Faced with clickbait articles about all the harm we can do to our children, it’s hard to know how to make decisions. Parents are facing very real distress at the onslaught of competing voices. I am not immune, of course, but I have made a choice.

I advocate rational decision-making based on using the information we have, then moving forward with our lives without regret.

Here’s why:

Rational decision-making is a process of watching accumulating data and making the best choices given the data we have.

There’s a great temptation to parents to try to figure out what to do based on our fears of the future. Will we regret making this choice?

But there’s no reason to regret your past choices if they were made based on the best data you had at the time. Rational decision-making allows you to let your future self off the hook.

Fear journalism is not there to inform us or help us in our decision-making.

Fear-based articles are not there to inform us. They are there to titillate us. People get off on reading scary stories about what other people “did to” their kids.

I remember what it was like when states started enacting seatbelt laws: I kept running into stories about how “my kid/mother/friend” was “thrown clear” in an accident and “would have died” if s/he’d been in a seatbelt.
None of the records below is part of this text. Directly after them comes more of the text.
Lemma collect_raises (cs pm : bool) (q : string) (resumes : list resume) :
  ∀ matched,
    (∃ k, collect cs pm q resumes matched = KeyError k) ↔
    ∃ r, r ∈ resumes ∧ error r = None
         ∧ matches_of cs pm q r ≠ [] ∧ file_info r = None.
Proof.
  induction resumes as [|r0 resumes IH]; intros matched; cbn [collect].
  - split; [by intros [k ?] | by intros (r & ?%elem_of_nil & _)].
  - assert (Hskip : ¬ (error r0 = None ∧ matches_of cs pm q r0 ≠ []
                       ∧ file_info r0 = None) →
              ∀ matched',
                (∃ k, collect cs pm q resumes matched' = KeyError k) ↔
                ∃ r, r ∈ r0 :: resumes ∧ error r = None
                     ∧ matches_of cs pm q r ≠ [] ∧ file_info r = None).
    { intros Hgood matched'. rewrite IH. split.
      - intros (r & Hr & Hbad). exists r. split; [by right | done].
      - intros (r & [->|Hr]%elem_of_cons & Hbad); [done|]. by exists r. }
    destruct (error r0) as [e|] eqn:Herr.
    + apply Hskip. by intros [? _].
    + destruct (matches_of cs pm q r0) as [|m ms] eqn:Hm.
      * apply Hskip. by intros (_ & ? & _).
      * destruct (file_info r0) as [fi|] eqn:Hfi.
        -- apply Hskip. by intros (_ & _ & ?).
        -- split; [|by eauto]. intros _. exists r0.
           split_and!; [left | done | by rewrite Hm | done].
Qed.

Lemma collect_key (cs pm : bool) (q : string) (resumes : list resume) :
  ∀ matched k,
    collect cs pm q resumes matched = KeyError k → k = "file_info"%string.
Proof.
  induction resumes as [|r0 resumes IH]; intros matched k; cbn [collect];
    [done|].
  destruct (error r0); [apply IH|].
  destruct (matches_of cs pm q r0); [apply IH|].
  destruct (file_info r0); [apply IH|]. by intros [= <-].
Qed.

(** When the search fails: [search_by_skill] raises [KeyError], for the
    key file_info, exactly when the query is not empty and some record
    without an error has a matching skill but no file information.  A
    record without the skills key has no match and does not make it
    fail. *)
Theorem search_raises_iff (resumes : list resume) (skill : string)
    (cs pm : bool) :
  ((∃ k, search_by_skill resumes skill cs pm = KeyError k) ↔
   (skill ≠ ""%string
    ∧ ∃ r, r ∈ resumes ∧ error r = None
           ∧ matches_of cs pm (normalize_query cs skill) r ≠ []
           ∧ file_info r = None))
  ∧ (∀ k, search_by_skill resumes skill cs pm = KeyError k →
          k = "file_info"%string)
  ∧ (∀ r, skills r = None →
          matches_of cs pm (normalize_query cs skill) r = []).
Proof.
  split_and!.
  - unfold search_by_skill. destruct skill as [|c skill].
    { split; [by intros [k ?] | by intros [? _]]. }
    cbn [Str.nonempty negb orb]. case_bool_decide as Hres.
    { subst resumes. split; [by intros [k ?]|].
      by intros (_ & r & ?%elem_of_nil & _). }
    rewrite <- (collect_raises cs pm _ resumes []).
    destruct (collect cs pm _ resumes []) as [matched|k].
    + split; [by intros [k ?] | by intros (_ & k & ?)].
    + split; [intros _; split; [done | by exists k] | by exists k].
  - intros k. unfold search_by_skill.
    destruct (negb (Str.nonempty skill) || bool_decide (resumes = []));
      [done|].
    destruct (collect cs pm _ resumes []) as [matched|k'] eqn:Hc; [done|].
    intros [= <-]. by eapply collect_key.
  - intros r Hr. unfold matches_of. by rewrite Hr.
Qed.

Lemma search_raises_iff_witness :
  let r := {| error := None; skills := Some ["python"%string];
              file_info := None |} in
  ∃ k, search_by_skill [r] "py" false true = KeyError k.
Proof.
  intros r. apply (proj1 (search_raises_iff [r] "py" false true)).
  split; [done|]. exists r. split_and!; [constructor | done | done | done].
Defined.

Lemma search_hit_invariants_witness :
  let fi := {| name := "cv.pdf"; size_bytes := 10 |} in
  let r := {| error := None; skills := Some ["python"; "java"]%string;
              file_info := Some fi |} in
  let h := {| file := fi;
              matched_skills :=
                [{| Search.skill := "python"; match_type := partial |}];
              total_skills := 2; match_count := 1 |} in
  match_count h = length (matched_skills h)
  ∧ 1 ≤ match_count h ∧ match_count h ≤ total_skills h
  ∧ ∃ r', r' ∈ [r] ∧ error r' = None
          ∧ file_info r' = Some (file h)
          ∧ total_skills h = length (default [] (skills r'))
          ∧ ∀ m, m ∈ matched_skills h →
                 Search.skill m ∈ default [] (skills r').
Proof.
  intros fi r h.
  apply (search_hit_invariants [r] "Py" false true [h] h).
  - reflexivity.
  - constructor.
Defined.

Lemma search_result_is_permutation_witness :
  let fi := {| name := "cv.pdf"; size_bytes := 10 |} in
  let r := {| error := None; skills := Some ["python"; "java"]%string;
              file_info := Some fi |} in
  let h := {| file := fi;
              matched_skills :=
                [{| Search.skill := "python"; match_type := partial |}];
              total_skills := 2; match_count := 1 |} in
  [h] ≡ₚ hits_in_collection_order false true "Py" [r]
  ∧ length [h] ≤ length [r].
Proof.
  intros fi r h.
  apply (search_result_is_permutation [r] "Py" false true [h]).
  - done.
  - reflexivity.
Defined.

Lemma contains_refl (s : string) : Str.contains s s = true.
Proof.
  apply contains_spec. exists ""%string, ""%string.
  by rewrite append_nil_l, append_empty_r.
Qed.

Lemma exact_is_partial (cs : bool) (q s : string) (m : skill_match) :
  match_skill cs false q s = Some m → match_skill cs true q s = Some m.
Proof.
  unfold match_skill.
  destruct (String.eqb_spec q (if cs then s else Str.lower s)) as [<-|];
    [|done].
  intros [= <-]. by rewrite contains_refl, Nat.ltb_irrefl.
Qed.

Lemma omap_sub {A B : Type} (f g : A → option B) (l : list A) :
  (∀ x y, f x = Some y → g x = Some y) →
  length (omap f l) ≤ length (omap g l)
  ∧ ∀ y, y ∈ omap f l → y ∈ omap g l.
Proof.
  intros Hfg. split.
  - induction l as [|x l IH]; [done|].
    change (omap f (x :: l))
      with (match f x with Some y => y :: omap f l | None => omap f l end).
    change (omap g (x :: l))
      with (match g x with Some y => y :: omap g l | None => omap g l end).
    destruct (f x) as [y|] eqn:Hf.
    + rewrite (Hfg x y Hf). cbn [length]. lia.
    + destruct (g x); cbn [length]; lia.
  - intros y (x & Hx & Hy)%list_elem_of_omap.
    apply list_elem_of_omap. exists x. split; [done | by apply Hfg].
Qed.

(** Partial matching finds whatever exact matching finds: a skill matched
    with [partial_match] unset is matched, as an exact match, with
    [partial_match] set; so a record reported by the exact search is
    reported by the partial search with at least as many matches. *)
Theorem exact_search_within_partial (cs : bool) (q : string) :
  (∀ s m, match_skill cs false q s = Some m →
          match_skill cs true q s = Some m ∧ match_type m = exact)
  ∧ (∀ r h, hit_of cs false q r = Some h →
            ∃ h', hit_of cs true q r = Some h'
                  ∧ file h' = file h
                  ∧ match_count h ≤ match_count h'
                  ∧ ∀ m, m ∈ matched_skills h → m ∈ matched_skills h').
Proof.
  split.
  - intros s m Hm. split; [by apply exact_is_partial|].
    unfold match_skill in Hm. destruct (String.eqb _ _); [|done].
    by injection Hm as <-.
  - intros r h. unfold hit_of. destruct (error r); [done|].
    destruct (omap_sub (match_skill cs false q) (match_skill cs true q)
                (default [] (skills r)) (exact_is_partial cs q))
      as [Hlen Hsub].
    fold (matches_of cs false q r) in Hlen, Hsub.
    fold (matches_of cs true q r) in Hlen, Hsub.
    destruct (matches_of cs false q r) as [|m ms]; [done|].
    destruct (matches_of cs true q r) as [|m' ms']; [simpl in Hlen; lia|].
    destruct (file_info r) as [fi|]; [|done].
    intros [= <-]. eexists. split; [done|]. by split_and!.
Qed.

Lemma exact_search_within_partial_witness :
  match_skill false true "python" "Python"
  = Some {| Search.skill := "Python"; match_type := exact |}
  ∧ match_type {| Search.skill := "Python"; match_type := exact |} = exact.
Proof.
  apply (proj1 (exact_search_within_partial false "python") "Python"%string).
  reflexivity.
Defined.

Lemma isspace_lower (c : ascii) : Char.isspace (Char.lower c) = Char.isspace c.
Proof. destruct c as [[] [] [] [] [] [] [] []]; vm_compute; reflexivity. Qed.

Lemma lower_idempotent (s : string) : Str.lower (Str.lower s) = Str.lower s.
Proof.
  induction s as [|c s IH]; [done|]. simpl. by rewrite lower_lower, IH.
Qed.

Lemma lstrip_lower (s : string) :
  Str.lstrip (Str.lower s) = Str.lower (Str.lstrip s).
Proof.
  induction s as [|c s IH]; [done|]. cbn [Str.lower Str.lstrip].
  rewrite isspace_lower. by destruct (Char.isspace c).
Qed.

Lemma rstrip_lower (s : string) :
  Str.rstrip (Str.lower s) = Str.lower (Str.rstrip s).
Proof.
  induction s as [|c s IH]; [done|]. cbn [Str.lower Str.rstrip].
  rewrite IH, isspace_lower.
  destruct (Str.rstrip s); [by destruct (Char.isspace c) | done].
Qed.

Lemma strip_lower (s : string) :
  Str.strip (Str.lower s) = Str.lower (Str.strip s).
Proof. unfold Str.strip. by rewrite lstrip_lower, rstrip_lower. Qed.

(** With [case_sensitive] unset the search does not depend on the letter
    case of the query, nor on whitespace around it as long as the query
    is not blank: the lower-cased query and the stripped query give the
    same outcome. *)
Theorem search_ignores_query_case_and_margin (resumes : list resume)
    (skill : string) (pm : bool) :
  search_by_skill resumes (Str.lower skill) false pm
  = search_by_skill resumes skill false pm
  ∧ (Str.strip skill ≠ ""%string →
     search_by_skill resumes (Str.strip skill) false pm
     = search_by_skill resumes skill false pm).
Proof.
  split.
  - unfold search_by_skill, normalize_query. rewrite lower_idempotent.
    by destruct skill.
  - intros Hstrip. unfold search_by_skill, normalize_query.
    rewrite <- strip_lower, strip_idempotent, strip_lower.
    destruct (Str.strip skill) eqn:Hs; [done|]. by destruct skill.
Qed.

Lemma search_ignores_query_case_and_margin_witness :
  let r := {| error := None; skills := Some ["python"%string];
              file_info := Some {| name := "cv.pdf"; size_bytes := 1 |} |} in
  search_by_skill [r] (Str.strip " PY ") false true
  = search_by_skill [r] " PY " false true.
Proof.
  intros r.
  apply (proj2 (search_ignores_query_case_and_margin [r] " PY " true)).
  done.
Defined.

Lemma lstrip_blank (s : string) :
  all_chars Char.isspace s = true → Str.lstrip s = ""%string.
Proof.
  induction s as [|c s IH]; [done|]. cbn [all_chars Str.lstrip].
  intros [-> Hs]%andb_true_iff. by apply IH.
Qed.

Lemma all_chars_lower_space (s : string) :
  all_chars Char.isspace (Str.lower s) = all_chars Char.isspace s.
Proof.
  induction s as [|c s IH]; [done|]. simpl. by rewrite isspace_lower, IH.
Qed.

Lemma contains_empty (s : string) : Str.contains "" s = true.
Proof. by destruct s. Qed.

Lemma match_skill_blank (s : string) :
  ∃ k, match_skill false true "" s
       = Some {| Search.skill := s; match_type := k |}.
Proof. unfold match_skill. rewrite contains_empty. cbn [orb]. eauto. Qed.

Lemma omap_match_blank (l : list string) :
  map Search.skill (omap (match_skill false true "") l) = l
  ∧ length (omap (match_skill false true "") l) = length l.
Proof.
  induction l as [|s l [IH1 IH2]]; [done|].
  change (omap (match_skill false true "") (s :: l))
    with (match match_skill false true "" s with
          | Some y => y :: omap (match_skill false true "") l
          | None => omap (match_skill false true "") l
          end).
  destruct (match_skill_blank s) as [k ->].
  cbn [map length Search.skill]. by rewrite IH1, IH2.
Qed.

Lemma matches_of_blank (l : list string) (r : resume) :
  skills r = Some l →
  map Search.skill (matches_of false true "" r) = l
  ∧ length (matches_of false true "" r) = length l.
Proof.
  intros Hr. unfold matches_of. rewrite Hr. cbn [default].
  apply omap_match_blank.
Qed.

(** A blank query is not an empty query.  With the default flags a query
    of whitespace only, which is not the empty string, is normalized to
    the empty string and then matches every skill: each record without
    an error that has a skill is reported with all of its skills
    matched. *)
Theorem blank_query_matches_everything (resumes : list resume)
    (skill : string) (r : resume) (l : list string) (fi : file_identity) :
  skill ≠ ""%string → all_chars Char.isspace skill = true →
  (∀ r', r' ∈ resumes → error r' = None → is_Some (file_info r')) →
  r ∈ resumes → error r = None → skills r = Some l → l ≠ [] →
  file_info r = Some fi →
  ∃ result h,
    search_by_skill resumes skill false true = Returned result
    ∧ h ∈ result ∧ file h = fi
    ∧ map Search.skill (matched_skills h) = l
    ∧ match_count h = length l ∧ total_skills h = length l.
Proof.
  intros Hne Hblank Hinfo Hr Herr Hskills Hl Hfi.
  assert (Hq : normalize_query false skill = ""%string).
  { unfold normalize_query, Str.strip.
    by rewrite lstrip_blank by (by rewrite all_chars_lower_space). }
  destruct (matches_of_blank l r Hskills) as [Hnames Hlen].
  assert (Hhit : ∃ h, hit_of false true "" r = Some h ∧ file h = fi
                      ∧ map Search.skill (matched_skills h) = l
                      ∧ match_count h = length l ∧ total_skills h = length l).
  { unfold hit_of. rewrite Herr, Hfi.
    destruct (matches_of false true "" r) as [|m ms] eqn:Hm.
    - destruct l; [done | discriminate Hlen].
    - eexists. split; [done|]. cbn. by rewrite Hskills. }
  destruct Hhit as (h & Hh & Hrest).
  unfold search_by_skill. destruct skill as [|c skill]; [done|].
  cbn [Str.nonempty negb orb].
  rewrite bool_decide_false by (by intros ->; apply elem_of_nil in Hr).
  rewrite Hq.
  destruct (collect_returns false true "" resumes Hinfo []) as [matched Hc].
  rewrite Hc. apply collect_hits in Hc as ->.
  eexists _, h. split; [done|]. split; [|done].
  apply stable_sort_elem, list_elem_of_omap. by exists r.
Qed.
Of course, the data on seatbelts is absolutely, unequivocally clear: they save lives. For every person who might have been “saved” by not being in a seatbelt, millions really are saved.

Make the right choice for now and don’t regret it later if more data proves that choice wrong.

It’s very common for parents now to agonize over choices they have to make for their children. Many of these choices are medical, and involve a new vaccine, therapy, or treatment. The best way forward in all of these cases is to check out the reasons for the treatment, what the current understanding is, and go forward with the treatment if there is no clear reason not to. In the future, accumulated data might suggest that the risk of that particular treatment outweighs the benefits in certain cases. Or maybe a commonly accepted treatment will be replaced by something better. But that won’t change the rightness or wrongness of an individual choice at this time.

The right choice is to do what current understanding says is the best choice, and not regret it later.

Decisions made based on fears of what might happen aren’t rational and don’t have good outcomes in general.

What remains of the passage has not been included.